Critical response of The Legend of Vox Machina
| Season | Rotten Tomatoes | Metacritic |
|---|---|---|
| 1 | 100% (38 reviews) | 81 (4 reviews) |
| 2 | 100% (20 reviews) | 81 (5 reviews) |
| 3 | 100% (12 reviews) | —N/a |
| 4 | 100% (11 reviews) | 84 (5 reviews) |

=== Accolades ===

| Year | Award | Category | Nominee(s) | Result | Ref. |
|---|---|---|---|---|---|
| 2022 | Annecy International Animation Film Festival | TV Films in Competition (French: Films de télévision en compétition) | Episode: "The Feast of Realms" | Nominated |  |
| 2023 | Webby Awards | Video, Animation (Series & Channels) | The Legend of Vox Machina | Honoree |  |
| 2024 | Annie Awards | Outstanding Achievement for Editorial in an Animated Television / Broadcast Production | Todd Raleigh (for Episode: "The Sunken Tomb") | Nominated |  |

==Other media==
- The Legend of Vox Machina is an adaptation of the first campaign of the web series Critical Role. "The first campaign lasted 115 episodes, with each video lasting between three- and six-hours long".

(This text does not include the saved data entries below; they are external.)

(* ===== verification/SnappyEncode.v ===== *)
(** * Snappy: the compressor

    Every block the compressor writes is a sequence of elements that expands to the
    block, within the bound it promises, so decompression gives back the input. *)

From S2P Require Import Prelude Memory Status Dispatch Snappy SnappyDecode.

(** ** Streams of elements *)

(** [bs] is an encoding of [e], whatever follows. *)
Definition encodes (bs : list Z) (e : snappy_element) : Prop :=
  forall rest, next_element (bs ++ rest) = Some (e, rest).

(** [produces bs out out']: the elements of [bs] extend the output [out] to [out']. *)
Inductive produces : list Z -> list Z -> list Z -> Prop :=
  | produces_nil out : produces [] out out
  | produces_literal b lit bs out out' :
      encodes b (Literal lit) -> 1 <= lenZ lit -> produces bs (out ++ lit) out' -> produces (b ++ bs) out out'
  | produces_copy b off len bs out out' :
      encodes b (Copy off len) -> 1 <= len -> 1 <= off <= lenZ out ->
      produces bs (lz_copy (Z.to_nat len) off out) out' -> produces (b ++ bs) out out'.

Lemma produces_app bs1 bs2 out1 out2 out3 : produces bs1 out1 out2 -> produces bs2 out2 out3 -> produces (bs1 ++ bs2) out1 out3.
Proof.
  induction 1 as [|b lit bs out out' He Hl _ IH|b off len bs out out' He Hl Ho _ IH]; intros H; [done| |]; rewrite <- app_assoc.
  - eapply produces_literal; eauto.
  - eapply produces_copy; eauto.
Qed.

Lemma produces_one_literal b lit out : encodes b (Literal lit) -> 1 <= lenZ lit -> produces b out (out ++ lit).
Proof. intros. rewrite <- (app_nil_r b). eapply produces_literal; eauto. constructor. Qed.

Lemma produces_one_copy b off len out : encodes b (Copy off len) -> 1 <= len -> 1 <= off <= lenZ out ->
  produces b out (lz_copy (Z.to_nat len) off out).
Proof. intros. rewrite <- (app_nil_r b). eapply produces_copy; eauto. constructor. Qed.

Lemma produces_length bs out out' : produces bs out out' -> lenZ out <= lenZ out' /\ (bs <> [] -> lenZ out < lenZ out').
Proof.
  induction 1 as [|b lit bs out out' He Hl _ IH|b off len bs out out' He Hl Ho _ IH]; [split; [lia|done]| |].
  - rewrite length_app in IH. lia.
  - rewrite length_lz_copy in IH by done. lia.
Qed.

Lemma encodes_cons b e : encodes b e -> exists x t, b = x :: t.
Proof. intros H. destruct b as [|x t]; [|by eauto]. specialize (H []). done. Qed.

(** The reference decoder runs the elements. *)
Lemma produces_run bs out out' : produces bs out out' -> forall fuel, (length bs <= fuel)%nat ->
  snappy_run fuel (lenZ out') bs out = Some out'.
Proof.
  induction 1 as [|b lit bs out out' He Hl Hp IH|b off len bs out out' He Hl Ho Hp IH]; intros fuel Hf.
  - destruct fuel; cbn; by rewrite Z.eqb_refl.
  - destruct (encodes_cons _ _ He) as (x & t & ->). rewrite length_app in Hf. cbn [length] in Hf. destruct fuel as [|fuel]; [lia|].
    pose proof (produces_length _ _ _ Hp) as [L _]. rewrite length_app in L.
    specialize (He bs). cbn [app] in He |- *. cbn [snappy_run]. rewrite He. cbn [mbind option_bind apply_element]. decide_bool.
    cbn [mbind option_bind]. apply IH. lia.
  - destruct (encodes_cons _ _ He) as (x & t & ->). rewrite length_app in Hf. cbn [length] in Hf. destruct fuel as [|fuel]; [lia|].
    pose proof (produces_length _ _ _ Hp) as [L _]. rewrite length_lz_copy in L by done.
    specialize (He bs). cbn [app] in He |- *. cbn [snappy_run]. rewrite He. cbn [mbind option_bind apply_element]. decide_bool.
    cbn [mbind option_bind]. apply IH. lia.
Qed.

  - The comic series Critical Role: Vox Machina Origins is an adaptation of the group's game before the show.
  - The novel Critical Role: Vox Machina – Kith & Kin (2021) is a prequel adaptation which focuses on backstory of the twins, Vex and Vax, three years before they joined the adventuring party Vox Machina.
  - The campaign sourcebook, Critical Role: Tal'Dorei Campaign Setting (2017), is a guide to the setting of campaign one. It was published by Critical Role and Green Ronin Publishing under the Wizards of the Coast Open Game License and is not considered "official" Dungeons & Dragons material. The book is now out of print — a revised edition, titled Tal'Dorei Campaign Setting Reborn (2022), was released by Darrington Press. The revised edition reflects the twenty year progression of time between campaign one and campaign two.

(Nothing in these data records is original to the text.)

(* ===== verification/DeltaStrings.v ===== *)
(** * DELTA_LENGTH_BYTE_ARRAY and DELTA_BYTE_ARRAY (carquet/encoding/delta_length.c, delta_strings.c)

    Byte arrays as DELTA_BINARY_PACKED lengths followed by the bytes, and the incremental
    form that shares prefixes with the previous string.  Temporary arrays come from the
    allocator; the decoded strings are slices of the page, or of the caller's work buffer
    for the incremental form.  [DeltaStringsRoundtrip] proves the program below. *)

From S2P Require Import Prelude Memory Status Endian Buffer Dispatch Bitpack Delta Plain.

(** [lengths[i] < 0] fails, otherwise the sum in [size_t]. *)
Fixpoint sum_lengths (lengths : list Z) (total : Z) : option Z :=
  match lengths with
  | [] => Some total
  | l :: lengths => if l <? 0 then None else sum_lengths lengths (u64 (total + l))
  end.

(** [values[i].data = byte_data + offset; offset += lengths[i]] *)
Fixpoint slice_lengths (lengths : list Z) (byte_data offset : Z) : list byte_slice :=
  match lengths with
  | [] => []
  | l :: lengths => mk_slice (byte_data + offset) l :: slice_lengths lengths byte_data (offset + l)
  end.

Section DeltaLength.
Context {A : Allocator} {K : UnpackKernels}.

(** ** DELTA_LENGTH_BYTE_ARRAY *)

(** The status, and on success the values and [*bytes_consumed]. *)
Definition carquet_delta_length_decode (data : option (list Z)) (data_size : Z) (has_values : bool) (num_values : Z)
    : option (carquet_status_t * option (list byte_slice * Z)) :=
  match data with
  | Some data =>
      if (num_values <? 0) || ((num_values >? 0) && negb has_values) then Some (CARQUET_ERROR_INVALID_ARGUMENT, None) else
      if num_values =? 0 then
        '(s, r) ← carquet_delta_decode_int32 data data_size 0;
        match r with
        | Some (_, hdr_consumed) => Some (CARQUET_OK, Some ([], hdr_consumed))
        | None => Some (s, None)
        end
      else
        match mem_malloc (num_values * 4) with
        | None => Some (CARQUET_ERROR_OUT_OF_MEMORY, None)
        | Some _ =>
            '(status, r) ← carquet_delta_decode_int32 data data_size num_values;
            match r with
            | None => Some (status, None)
            | Some (lengths, lengths_consumed) =>
                match sum_lengths lengths 0 with
                | None => Some (CARQUET_ERROR_DECODE, None)
                | Some total_data_size =>
                    if u64 (lengths_consumed + total_data_size) >? data_size then Some (CARQUET_ERROR_DECODE, None)
                    else Some (CARQUET_OK, Some (slice_lengths lengths lengths_consumed 0, u64 (lengths_consumed + total_data_size)))
                end
            end
        end
  | None => Some (CARQUET_ERROR_INVALID_ARGUMENT, None)
  end.

(** [if (values[i].length > 0 && values[i].data) append(...)] for each value. *)
Fixpoint append_arrays (vs : list carquet_byte_array_t) (output : carquet_buffer_t)
    : option (carquet_status_t * carquet_buffer_t) :=
  match vs with
  | [] => Some (CARQUET_OK, output)
  | v :: vs =>
      '(status, output) ←
        match ba_data v with
        | Some p => if ba_length v >? 0 then bs ← rd_n p 0 (ba_length v); Some (carquet_buffer_append output bs)
                    else Some (CARQUET_OK, output)
        | None => Some (CARQUET_OK, output)
        end;
      if negb (is_ok status) then Some (status, output) else append_arrays vs output
  end.

(** Delta-encode [values] into the array [buffer] and append what was written. *)
Definition append_delta (values buffer : list Z) (capacity : Z) (output : carquet_buffer_t)
    : option (carquet_status_t * list Z * carquet_buffer_t) :=
  '(status, buffer, written) ← carquet_delta_encode_int32 values buffer capacity;
  match written with
  | None => Some (status, buffer, output)
  | Some n =>
      bs ← rd_n buffer 0 n;
      let '(status, output) := carquet_buffer_append output bs in
      Some (status, buffer, output)
  end.

(** The uninitialised stack array [uint8_t header[64]]. *)
Definition header_array : list Z := replicate 64 0.

Definition carquet_delta_length_encode (values : option (list carquet_byte_array_t)) (num_values : Z) (output : carquet_buffer_t)
    : option (carquet_status_t * carquet_buffer_t) :=
  if (num_values <? 0) || ((num_values >? 0) && bool_decide (values = None)) then Some (CARQUET_ERROR_INVALID_ARGUMENT, output) else
  if num_values =? 0 then
    '(s, _, output) ← append_delta [] header_array 64 output;
    Some (s, output)
  else
    vs ← rd_n (default [] values) 0 num_values;
    match mem_malloc (num_values * 4) with
    | None => Some (CARQUET_ERROR_OUT_OF_MEMORY, output)
    | Some _ =>
        let lengths := ba_length <$> vs in
        let lengths_capacity := u64 (u64 num_values * 10 + 100) in
        match mem_malloc lengths_capacity with
        | None => Some (CARQUET_ERROR_OUT_OF_MEMORY, output)
        | Some lengths_buffer =>
            '(status, _, output) ← append_delta lengths lengths_buffer lengths_capacity output;
            if negb (is_ok status) then Some (status, output) else append_arrays vs output
        end
    end.

Definition carquet_delta_length_max_encoded_size (values : option (list carquet_byte_array_t)) (num_values : Z) : option Z :=
  match values with
  | None => Some 0
  | Some p =>
      if num_values <=? 0 then Some 0 else
      vs ← rd_n p 0 num_values;
      let total_data_size := foldl (λ t v, u64 (t + u64 (ba_length v))) 0 vs in
      Some (u64 (total_data_size + u64 (num_values * 5 + 100)))
  end.

(** ** DELTA_BYTE_ARRAY *)

(** The loop of [common_prefix_length]: [prefix_len] when the bytes differ or end. *)
Fixpoint prefix_loop (n : nat) (a b : list Z) (i : Z) : option Z :=
  match n with
  | O => Some i
  | S n =>
      x ← rd a i;
      y ← rd b i;
      if negb (x =? y) then Some i else prefix_loop n a b (i + 1)
  end.

Definition common_prefix_length (a : list Z) (a_len : Z) (b : list Z) (b_len : Z) : option Z :=
  let min_len := if a_len <? b_len then a_len else b_len in
  prefix_loop (Z.to_nat min_len) a b 0.

(** Both negativity checks and the sum of the suffix lengths. *)
Fixpoint sum_suffixes (prefix_lengths suffix_lengths : list Z) (total : Z) : option Z :=
  match prefix_lengths, suffix_lengths with
  | p :: ps, s :: ss => if (s <? 0) || (p <? 0) then None else sum_suffixes ps ss (u64 (total + s))
  | _, _ => Some total
  end.

(** The reconstruction loop.  [prev] is the previous string in the work buffer.  The two lengths
    are added as [int32_t], which must not overflow. *)
Fixpoint reconstruct (prefix_lengths suffix_lengths : list Z) (suffix_data : list Z) (suffix_offset : Z)
    (work : list Z) (work_buffer_size work_offset : Z) (prev : option (Z * Z))
    : option (carquet_status_t * list byte_slice * list Z) :=
  match prefix_lengths, suffix_lengths with
  | prefix_len :: ps, suffix_len :: ss =>
      sum ← sint 32 (prefix_len + suffix_len);
      let total_len := u32 sum in
      if u64 (work_offset + total_len) >? work_buffer_size then Some (CARQUET_ERROR_OUT_OF_MEMORY, [], work) else
      let dest := work_offset in
      let bad := match prev with None => true | Some (_, prev_len) => prefix_len >? i32 prev_len end in
      if (prefix_len >? 0) && bad then Some (CARQUET_ERROR_DECODE, [], work) else
      work ← (if prefix_len >? 0 then
                match prev with
                | Some (prev_string, _) => bs ← rd_n work prev_string prefix_len; wr_n work dest bs
                | None => None
                end
              else Some work);
      work ← (if suffix_len >? 0 then bs ← rd_n suffix_data suffix_offset suffix_len; wr_n work (dest + prefix_len) bs
              else Some work);
      let suffix_offset := if suffix_len >? 0 then suffix_offset + suffix_len else suffix_offset in
      '(status, rest, work) ← reconstruct ps ss suffix_data suffix_offset work work_buffer_size (work_offset + total_len) (Some (dest, total_len));
      Some (status, mk_slice dest (i32 total_len) :: rest, work)
  | _, _ => Some (CARQUET_OK, [], work)
  end.

(** The two length arrays and the position after them, or the status that ends the call. *)
Definition decode_both_lengths (data : list Z) (data_size num_values : Z)
    : option (carquet_status_t * option (list Z * list Z * Z)) :=
  match mem_malloc (num_values * 4), mem_malloc (num_values * 4) with
  | Some _, Some _ =>
      '(status, r) ← carquet_delta_decode_int32 data data_size num_values;
      match r with
      | None => Some (status, None)
      | Some (prefix_lengths, consumed) =>
          let pos := consumed in
          '(status, r) ← carquet_delta_decode_int32 (ptr_add data pos) (data_size - pos) num_values;
          match r with
          | None => Some (status, None)
          | Some (suffix_lengths, consumed) => Some (CARQUET_OK, Some (prefix_lengths, suffix_lengths, pos + consumed))
          end
      end
  | _, _ => Some (CARQUET_ERROR_OUT_OF_MEMORY, None)
  end.

(** The status, the values (slices of the work buffer), the work buffer and
    [*bytes_consumed]. *)
Definition carquet_delta_strings_decode (data : option (list Z)) (data_size : Z) (has_values : bool) (num_values : Z)
    (work_buffer : list Z) (work_buffer_size : Z) : option (carquet_status_t * option (list byte_slice * Z) * list Z) :=
  match data with
  | Some data =>
      if (num_values <? 0) || ((num_values >? 0) && negb has_values)
      then Some (CARQUET_ERROR_INVALID_ARGUMENT, None, work_buffer) else
      if num_values =? 0 then
        '(s, r) ← carquet_delta_decode_int32 data data_size 0;
        match r with
        | None => Some (s, None, work_buffer)
        | Some (_, c1) =>
            '(s, r) ← carquet_delta_decode_int32 (ptr_add data c1) (data_size - c1) 0;
            match r with
            | None => Some (s, None, work_buffer)
            | Some (_, c2) => Some (CARQUET_OK, Some ([], c1 + c2), work_buffer)
            end
        end
      else
        '(status, r) ← decode_both_lengths data data_size num_values;
        match r with
        | None => Some (status, None, work_buffer)
        | Some (prefix_lengths, suffix_lengths, pos) =>
            match sum_suffixes prefix_lengths suffix_lengths 0 with
            | None => Some (CARQUET_ERROR_DECODE, None, work_buffer)
            | Some total_suffix_size =>
                if u64 (pos + total_suffix_size) >? data_size then Some (CARQUET_ERROR_DECODE, None, work_buffer) else
                '(status, values, work_buffer) ←
                  reconstruct prefix_lengths suffix_lengths (ptr_add data pos) 0 work_buffer work_buffer_size 0 None;
                if negb (is_ok status) then Some (status, None, work_buffer)
                else Some (CARQUET_OK, Some (values, u64 (pos + total_suffix_size)), work_buffer)
            end
        end
  | None => Some (CARQUET_ERROR_INVALID_ARGUMENT, None, work_buffer)
  end.

Fixpoint sum_both (prefix_lengths suffix_lengths : list Z) (total : Z) : option Z :=
  match prefix_lengths, suffix_lengths with
  | p :: ps, s :: ss => if (p <? 0) || (s <? 0) then None else sum_both ps ss (u64 (total + u64 (p + s)))
  | _, _ => Some total
  end.

Definition carquet_delta_strings_decoded_size (data : option (list Z)) (data_size num_values : Z) (has_required_size : bool)
    : option (carquet_status_t * option Z) :=
  match data with
  | Some data =>
      if negb has_required_size || (num_values <=? 0) then Some (CARQUET_ERROR_INVALID_ARGUMENT, None) else
      '(status, r) ← decode_both_lengths data data_size num_values;
      match r with
      | None => Some (status, None)
      | Some (prefix_lengths, suffix_lengths, _) =>
          match sum_both prefix_lengths suffix_lengths 0 with
          | None => Some (CARQUET_ERROR_DECODE, None)
          | Some total => Some (CARQUET_OK, Some total)
          end
      end
  | None => Some (CARQUET_ERROR_INVALID_ARGUMENT, None)
  end.

(** The bytes a pointer reads: none through NULL. *)
Definition pointee (v : carquet_byte_array_t) : list Z := default [] (ba_data v).

(** The prefix and suffix lengths; [prev] is [None] for the first value. *)
Fixpoint split_lengths (prev : option carquet_byte_array_t) (vs : list carquet_byte_array_t) : option (list Z * list Z) :=
  match vs with
  | [] => Some ([], [])
  | v :: vs =>
      prefix_len ← match prev with
                   | None => Some 0
                   | Some p => common_prefix_length (pointee p) (u32 (ba_length p)) (pointee v) (u32 (ba_length v))
                   end;
      suffix_len ← sint 32 (ba_length v - prefix_len);
      '(ps, ss) ← split_lengths (Some v) vs;
      Some (prefix_len :: ps, suffix_len :: ss)
  end.

(** The suffix bytes; the prefix lengths are computed again. *)
Fixpoint append_suffixes (prev : option carquet_byte_array_t) (vs : list carquet_byte_array_t) (suffix_lengths : list Z)
    (output : carquet_buffer_t) : option (carquet_status_t * carquet_buffer_t) :=
  match vs, suffix_lengths with
  | v :: vs, suffix_len :: ss =>
      prefix_len ← match prev with
                   | None => Some 0
                   | Some p => common_prefix_length (pointee p) (u32 (ba_length p)) (pointee v) (u32 (ba_length v))
                   end;
      '(status, output) ←
        match ba_data v with
        | Some p => if suffix_len >? 0 then bs ← rd_n p prefix_len suffix_len; Some (carquet_buffer_append output bs)
                    else Some (CARQUET_OK, output)
        | None => Some (CARQUET_OK, output)
        end;
      if negb (is_ok status) then Some (status, output) else append_suffixes (Some v) vs ss output
  | _, _ => Some (CARQUET_OK, output)
  end.

Definition carquet_delta_strings_encode (values : option (list carquet_byte_array_t)) (num_values : Z) (output : carquet_buffer_t)
    : option (carquet_status_t * carquet_buffer_t) :=
  if (num_values <? 0) || ((num_values >? 0) && bool_decide (values = None)) then Some (CARQUET_ERROR_INVALID_ARGUMENT, output) else
  if num_values =? 0 then
    '(s, header, written) ← carquet_delta_encode_int32 [] header_array 64;
    match written with
    | None => Some (s, output)
    | Some n =>
        bs ← rd_n header 0 n;
        let '(s, output) := carquet_buffer_append output bs in
        if negb (is_ok s) then Some (s, output) else Some (carquet_buffer_append output bs)
    end
  else
    vs ← rd_n (default [] values) 0 num_values;
    match mem_malloc (num_values * 4), mem_malloc (num_values * 4) with
    | Some _, Some _ =>
        '(prefix_lengths, suffix_lengths) ← split_lengths None vs;
        let delta_capacity := u64 (u64 num_values * 10 + 100) in
        match mem_malloc delta_capacity with
        | None => Some (CARQUET_ERROR_OUT_OF_MEMORY, output)
        | Some delta_buffer =>
            '(status, delta_buffer, output) ← append_delta prefix_lengths delta_buffer delta_capacity output;
            if negb (is_ok status) then Some (status, output) else
            '(status, _, output) ← append_delta suffix_lengths delta_buffer delta_capacity output;
            if negb (is_ok status) then Some (status, output) else append_suffixes None vs suffix_lengths output
        end
    | _, _ => Some (CARQUET_ERROR_OUT_OF_MEMORY, output)
    end.

(** The sum of the lengths, in [size_t]. *)
Definition carquet_delta_strings_work_buffer_size (values : option (list carquet_byte_array_t)) (num_values : Z) : option Z :=
  match values with
  | None => Some 0
  | Some p => if num_values <=? 0 then Some 0 else
              vs ← rd_n p 0 num_values; Some (foldl (λ t v, u64 (t + u64 (ba_length v))) 0 vs)
  end.

Definition carquet_delta_strings_max_encoded_size (values : option (list carquet_byte_array_t)) (num_values : Z) : option Z :=
  match values with
  | None => Some 0
  | Some p =>
      if num_values <=? 0 then Some 0 else
      vs ← rd_n p 0 num_values;
      Some (u64 (foldl (λ t v, u64 (t + u64 (ba_length v))) 0 vs + u64 (num_values * 10 + 200)))
  end.

End DeltaLength.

- The Legend of Vox Machina: The Whitestone Chronicles is an interconnected prequel graphic novel series for The Legend of Vox Machina written by Marieke Nijkamp with art by Tyler Walpole. The series was announced by Dark Horse in February 2023; the first book, The Legend of Vox Machina: The Whitestone Chronicles – Ripley, was released in December 2024. The second volume, The Legend of Vox Machina: The Whitestone Chronicles – Cassandra, was released in March 2026. The third volume, The Legend of Vox Machina: The Whitestone Chronicles – The Briarwoods, is scheduled for release in June 2026.